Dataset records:
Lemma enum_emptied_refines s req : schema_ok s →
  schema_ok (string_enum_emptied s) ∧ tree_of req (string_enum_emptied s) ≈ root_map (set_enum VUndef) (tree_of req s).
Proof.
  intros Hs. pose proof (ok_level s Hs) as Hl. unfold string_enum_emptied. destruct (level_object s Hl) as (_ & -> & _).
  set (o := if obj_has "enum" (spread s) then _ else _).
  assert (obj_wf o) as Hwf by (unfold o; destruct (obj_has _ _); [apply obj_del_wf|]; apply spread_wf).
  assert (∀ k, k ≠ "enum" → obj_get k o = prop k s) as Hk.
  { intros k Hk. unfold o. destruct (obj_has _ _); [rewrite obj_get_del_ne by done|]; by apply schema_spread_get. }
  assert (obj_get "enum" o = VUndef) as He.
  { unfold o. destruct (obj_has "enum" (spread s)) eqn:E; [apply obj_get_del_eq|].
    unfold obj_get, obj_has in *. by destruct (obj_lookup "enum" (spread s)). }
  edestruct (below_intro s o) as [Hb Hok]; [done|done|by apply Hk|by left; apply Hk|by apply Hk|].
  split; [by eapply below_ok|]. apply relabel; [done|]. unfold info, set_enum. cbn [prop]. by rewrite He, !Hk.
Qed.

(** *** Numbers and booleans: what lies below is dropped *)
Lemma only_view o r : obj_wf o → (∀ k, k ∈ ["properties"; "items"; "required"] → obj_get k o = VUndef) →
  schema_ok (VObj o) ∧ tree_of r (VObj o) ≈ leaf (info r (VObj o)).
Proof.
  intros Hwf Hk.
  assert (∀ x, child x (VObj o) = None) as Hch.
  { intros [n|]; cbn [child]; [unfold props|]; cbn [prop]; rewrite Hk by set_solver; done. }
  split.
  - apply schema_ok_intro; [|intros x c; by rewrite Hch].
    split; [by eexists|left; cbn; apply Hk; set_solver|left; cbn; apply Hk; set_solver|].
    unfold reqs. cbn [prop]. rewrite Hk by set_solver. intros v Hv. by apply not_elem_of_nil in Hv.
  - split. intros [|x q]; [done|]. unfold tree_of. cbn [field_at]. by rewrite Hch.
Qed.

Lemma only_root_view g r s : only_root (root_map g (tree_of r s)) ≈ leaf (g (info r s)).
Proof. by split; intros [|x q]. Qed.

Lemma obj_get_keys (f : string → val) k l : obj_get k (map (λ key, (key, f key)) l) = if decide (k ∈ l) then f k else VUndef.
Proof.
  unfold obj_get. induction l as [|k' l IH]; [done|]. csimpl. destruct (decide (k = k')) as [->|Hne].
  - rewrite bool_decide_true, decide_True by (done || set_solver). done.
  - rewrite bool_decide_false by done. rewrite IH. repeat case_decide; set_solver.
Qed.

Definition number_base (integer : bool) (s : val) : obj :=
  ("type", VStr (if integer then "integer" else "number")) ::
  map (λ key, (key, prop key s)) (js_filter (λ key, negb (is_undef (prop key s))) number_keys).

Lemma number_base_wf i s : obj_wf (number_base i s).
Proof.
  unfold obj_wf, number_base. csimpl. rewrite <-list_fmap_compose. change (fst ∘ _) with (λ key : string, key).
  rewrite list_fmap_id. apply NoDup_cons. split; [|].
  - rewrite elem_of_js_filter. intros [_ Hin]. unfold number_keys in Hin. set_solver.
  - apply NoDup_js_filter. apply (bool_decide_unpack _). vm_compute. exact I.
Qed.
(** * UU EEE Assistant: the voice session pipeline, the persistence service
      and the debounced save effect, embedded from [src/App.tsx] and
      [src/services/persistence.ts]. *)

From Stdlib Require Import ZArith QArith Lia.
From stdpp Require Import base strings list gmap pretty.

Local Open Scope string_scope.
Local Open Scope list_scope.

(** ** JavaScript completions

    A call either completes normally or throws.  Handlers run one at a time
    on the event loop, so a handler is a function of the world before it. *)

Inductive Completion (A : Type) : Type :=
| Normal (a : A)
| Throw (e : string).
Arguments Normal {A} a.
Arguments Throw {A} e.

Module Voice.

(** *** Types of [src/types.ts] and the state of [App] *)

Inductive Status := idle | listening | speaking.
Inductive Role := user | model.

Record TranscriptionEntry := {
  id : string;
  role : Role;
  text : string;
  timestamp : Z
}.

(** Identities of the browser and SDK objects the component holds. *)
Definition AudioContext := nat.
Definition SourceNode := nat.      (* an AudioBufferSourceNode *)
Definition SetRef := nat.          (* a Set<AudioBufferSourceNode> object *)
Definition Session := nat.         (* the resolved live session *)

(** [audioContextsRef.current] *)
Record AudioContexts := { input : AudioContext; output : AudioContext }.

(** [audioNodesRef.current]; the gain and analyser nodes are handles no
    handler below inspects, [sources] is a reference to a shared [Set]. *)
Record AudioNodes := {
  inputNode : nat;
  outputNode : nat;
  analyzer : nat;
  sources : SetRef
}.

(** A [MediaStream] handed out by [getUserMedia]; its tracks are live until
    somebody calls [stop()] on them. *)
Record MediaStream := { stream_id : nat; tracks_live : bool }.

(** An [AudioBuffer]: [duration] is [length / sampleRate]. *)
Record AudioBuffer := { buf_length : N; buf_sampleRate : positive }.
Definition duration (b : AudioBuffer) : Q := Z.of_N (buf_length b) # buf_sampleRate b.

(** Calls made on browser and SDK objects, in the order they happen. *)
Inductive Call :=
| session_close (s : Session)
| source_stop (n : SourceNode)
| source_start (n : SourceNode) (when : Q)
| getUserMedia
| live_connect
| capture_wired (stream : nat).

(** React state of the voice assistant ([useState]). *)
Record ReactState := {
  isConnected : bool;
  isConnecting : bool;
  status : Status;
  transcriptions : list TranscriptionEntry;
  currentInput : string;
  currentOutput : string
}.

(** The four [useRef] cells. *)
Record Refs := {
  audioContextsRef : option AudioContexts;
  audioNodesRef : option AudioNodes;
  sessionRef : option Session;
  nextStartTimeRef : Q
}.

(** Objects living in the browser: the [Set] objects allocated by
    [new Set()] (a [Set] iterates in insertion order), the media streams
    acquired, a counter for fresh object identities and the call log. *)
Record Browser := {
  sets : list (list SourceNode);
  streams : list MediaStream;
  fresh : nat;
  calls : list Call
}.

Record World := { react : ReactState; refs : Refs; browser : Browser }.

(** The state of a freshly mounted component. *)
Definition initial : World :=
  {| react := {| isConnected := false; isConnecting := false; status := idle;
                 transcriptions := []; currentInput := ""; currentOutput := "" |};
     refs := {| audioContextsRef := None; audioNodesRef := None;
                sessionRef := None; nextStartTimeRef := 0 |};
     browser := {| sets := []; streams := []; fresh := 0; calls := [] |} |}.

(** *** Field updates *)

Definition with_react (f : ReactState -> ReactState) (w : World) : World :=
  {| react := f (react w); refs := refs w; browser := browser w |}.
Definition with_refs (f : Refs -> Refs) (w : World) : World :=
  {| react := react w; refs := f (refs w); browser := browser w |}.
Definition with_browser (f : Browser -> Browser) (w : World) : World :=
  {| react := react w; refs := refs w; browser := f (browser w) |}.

[Task statement]
Retype the records in their entirety, matching each one exactly.

[Exercise solution]
Lemma enum_emptied_refines s req : schema_ok s →
  schema_ok (string_enum_emptied s) ∧ tree_of req (string_enum_emptied s) ≈ root_map (set_enum VUndef) (tree_of req s).
Proof.
  intros Hs. pose proof (ok_level s Hs) as Hl. unfold string_enum_emptied. destruct (level_object s Hl) as (_ & -> & _).
  set (o := if obj_has "enum" (spread s) then _ else _).
  assert (obj_wf o) as Hwf by (unfold o; destruct (obj_has _ _); [apply obj_del_wf|]; apply spread_wf).
  assert (∀ k, k ≠ "enum" → obj_get k o = prop k s) as Hk.
  { intros k Hk. unfold o. destruct (obj_has _ _); [rewrite obj_get_del_ne by done|]; by apply schema_spread_get. }
  assert (obj_get "enum" o = VUndef) as He.
  { unfold o. destruct (obj_has "enum" (spread s)) eqn:E; [apply obj_get_del_eq|].
    unfold obj_get, obj_has in *. by destruct (obj_lookup "enum" (spread s)). }
  edestruct (below_intro s o) as [Hb Hok]; [done|done|by apply Hk|by left; apply Hk|by apply Hk|].
  split; [by eapply below_ok|]. apply relabel; [done|]. unfold info, set_enum. cbn [prop]. by rewrite He, !Hk.
Qed.

(** *** Numbers and booleans: what lies below is dropped *)
Lemma only_view o r : obj_wf o → (∀ k, k ∈ ["properties"; "items"; "required"] → obj_get k o = VUndef) →
  schema_ok (VObj o) ∧ tree_of r (VObj o) ≈ leaf (info r (VObj o)).
Proof.
  intros Hwf Hk.
  assert (∀ x, child x (VObj o) = None) as Hch.
  { intros [n|]; cbn [child]; [unfold props|]; cbn [prop]; rewrite Hk by set_solver; done. }
  split.
  - apply schema_ok_intro; [|intros x c; by rewrite Hch].
    split; [by eexists|left; cbn; apply Hk; set_solver|left; cbn; apply Hk; set_solver|].
    unfold reqs. cbn [prop]. rewrite Hk by set_solver. intros v Hv. by apply not_elem_of_nil in Hv.
  - split. intros [|x q]; [done|]. unfold tree_of. cbn [field_at]. by rewrite Hch.
Qed.

Lemma only_root_view g r s : only_root (root_map g (tree_of r s)) ≈ leaf (g (info r s)).
Proof. by split; intros [|x q]. Qed.

Lemma obj_get_keys (f : string → val) k l : obj_get k (map (λ key, (key, f key)) l) = if decide (k ∈ l) then f k else VUndef.
Proof.
  unfold obj_get. induction l as [|k' l IH]; [done|]. csimpl. destruct (decide (k = k')) as [->|Hne].
  - rewrite bool_decide_true, decide_True by (done || set_solver). done.
  - rewrite bool_decide_false by done. rewrite IH. repeat case_decide; set_solver.
Qed.

Definition number_base (integer : bool) (s : val) : obj :=
  ("type", VStr (if integer then "integer" else "number")) ::
  map (λ key, (key, prop key s)) (js_filter (λ key, negb (is_undef (prop key s))) number_keys).

Lemma number_base_wf i s : obj_wf (number_base i s).
Proof.
  unfold obj_wf, number_base. csimpl. rewrite <-list_fmap_compose. change (fst ∘ _) with (λ key : string, key).
  rewrite list_fmap_id. apply NoDup_cons. split; [|].
  - rewrite elem_of_js_filter. intros [_ Hin]. unfold number_keys in Hin. set_solver.
  - apply NoDup_js_filter. apply (bool_decide_unpack _). vm_compute. exact I.
Qed.
(** * UU EEE Assistant: the voice session pipeline, the persistence service
      and the debounced save effect, embedded from [src/App.tsx] and
      [src/services/persistence.ts]. *)

From Stdlib Require Import ZArith QArith Lia.
From stdpp Require Import base strings list gmap pretty.

Local Open Scope string_scope.
Local Open Scope list_scope.

(** ** JavaScript completions

    A call either completes normally or throws.  Handlers run one at a time
    on the event loop, so a handler is a function of the world before it. *)

Inductive Completion (A : Type) : Type :=
| Normal (a : A)
| Throw (e : string).
Arguments Normal {A} a.
Arguments Throw {A} e.

Module Voice.

(** *** Types of [src/types.ts] and the state of [App] *)

Inductive Status := idle | listening | speaking.
Inductive Role := user | model.

Record TranscriptionEntry := {
  id : string;
  role : Role;
  text : string;
  timestamp : Z
}.

(** Identities of the browser and SDK objects the component holds. *)
Definition AudioContext := nat.
Definition SourceNode := nat.      (* an AudioBufferSourceNode *)
Definition SetRef := nat.          (* a Set<AudioBufferSourceNode> object *)
Definition Session := nat.         (* the resolved live session *)

(** [audioContextsRef.current] *)
Record AudioContexts := { input : AudioContext; output : AudioContext }.

(** [audioNodesRef.current]; the gain and analyser nodes are handles no
    handler below inspects, [sources] is a reference to a shared [Set]. *)
Record AudioNodes := {
  inputNode : nat;
  outputNode : nat;
  analyzer : nat;
  sources : SetRef
}.

(** A [MediaStream] handed out by [getUserMedia]; its tracks are live until
    somebody calls [stop()] on them. *)
Record MediaStream := { stream_id : nat; tracks_live : bool }.

(** An [AudioBuffer]: [duration] is [length / sampleRate]. *)
Record AudioBuffer := { buf_length : N; buf_sampleRate : positive }.
Definition duration (b : AudioBuffer) : Q := Z.of_N (buf_length b) # buf_sampleRate b.

(** Calls made on browser and SDK objects, in the order they happen. *)
Inductive Call :=
| session_close (s : Session)
| source_stop (n : SourceNode)
| source_start (n : SourceNode) (when : Q)
| getUserMedia
| live_connect
| capture_wired (stream : nat).

(** React state of the voice assistant ([useState]). *)
Record ReactState := {
  isConnected : bool;
  isConnecting : bool;
  status : Status;
  transcriptions : list TranscriptionEntry;
  currentInput : string;
  currentOutput : string
}.

(** The four [useRef] cells. *)
Record Refs := {
  audioContextsRef : option AudioContexts;
  audioNodesRef : option AudioNodes;
  sessionRef : option Session;
  nextStartTimeRef : Q
}.

(** Objects living in the browser: the [Set] objects allocated by
    [new Set()] (a [Set] iterates in insertion order), the media streams
    acquired, a counter for fresh object identities and the call log. *)
Record Browser := {
  sets : list (list SourceNode);
  streams : list MediaStream;
  fresh : nat;
  calls : list Call
}.

Record World := { react : ReactState; refs : Refs; browser : Browser }.

(** The state of a freshly mounted component. *)
Definition initial : World :=
  {| react := {| isConnected := false; isConnecting := false; status := idle;
                 transcriptions := []; currentInput := ""; currentOutput := "" |};
     refs := {| audioContextsRef := None; audioNodesRef := None;
                sessionRef := None; nextStartTimeRef := 0 |};
     browser := {| sets := []; streams := []; fresh := 0; calls := [] |} |}.

(** *** Field updates *)

Definition with_react (f : ReactState -> ReactState) (w : World) : World :=
  {| react := f (react w); refs := refs w; browser := browser w |}.
Definition with_refs (f : Refs -> Refs) (w : World) : World :=
  {| react := react w; refs := f (refs w); browser := browser w |}.
Definition with_browser (f : Browser -> Browser) (w : World) : World :=
  {| react := react w; refs := refs w; browser := f (browser w) |}.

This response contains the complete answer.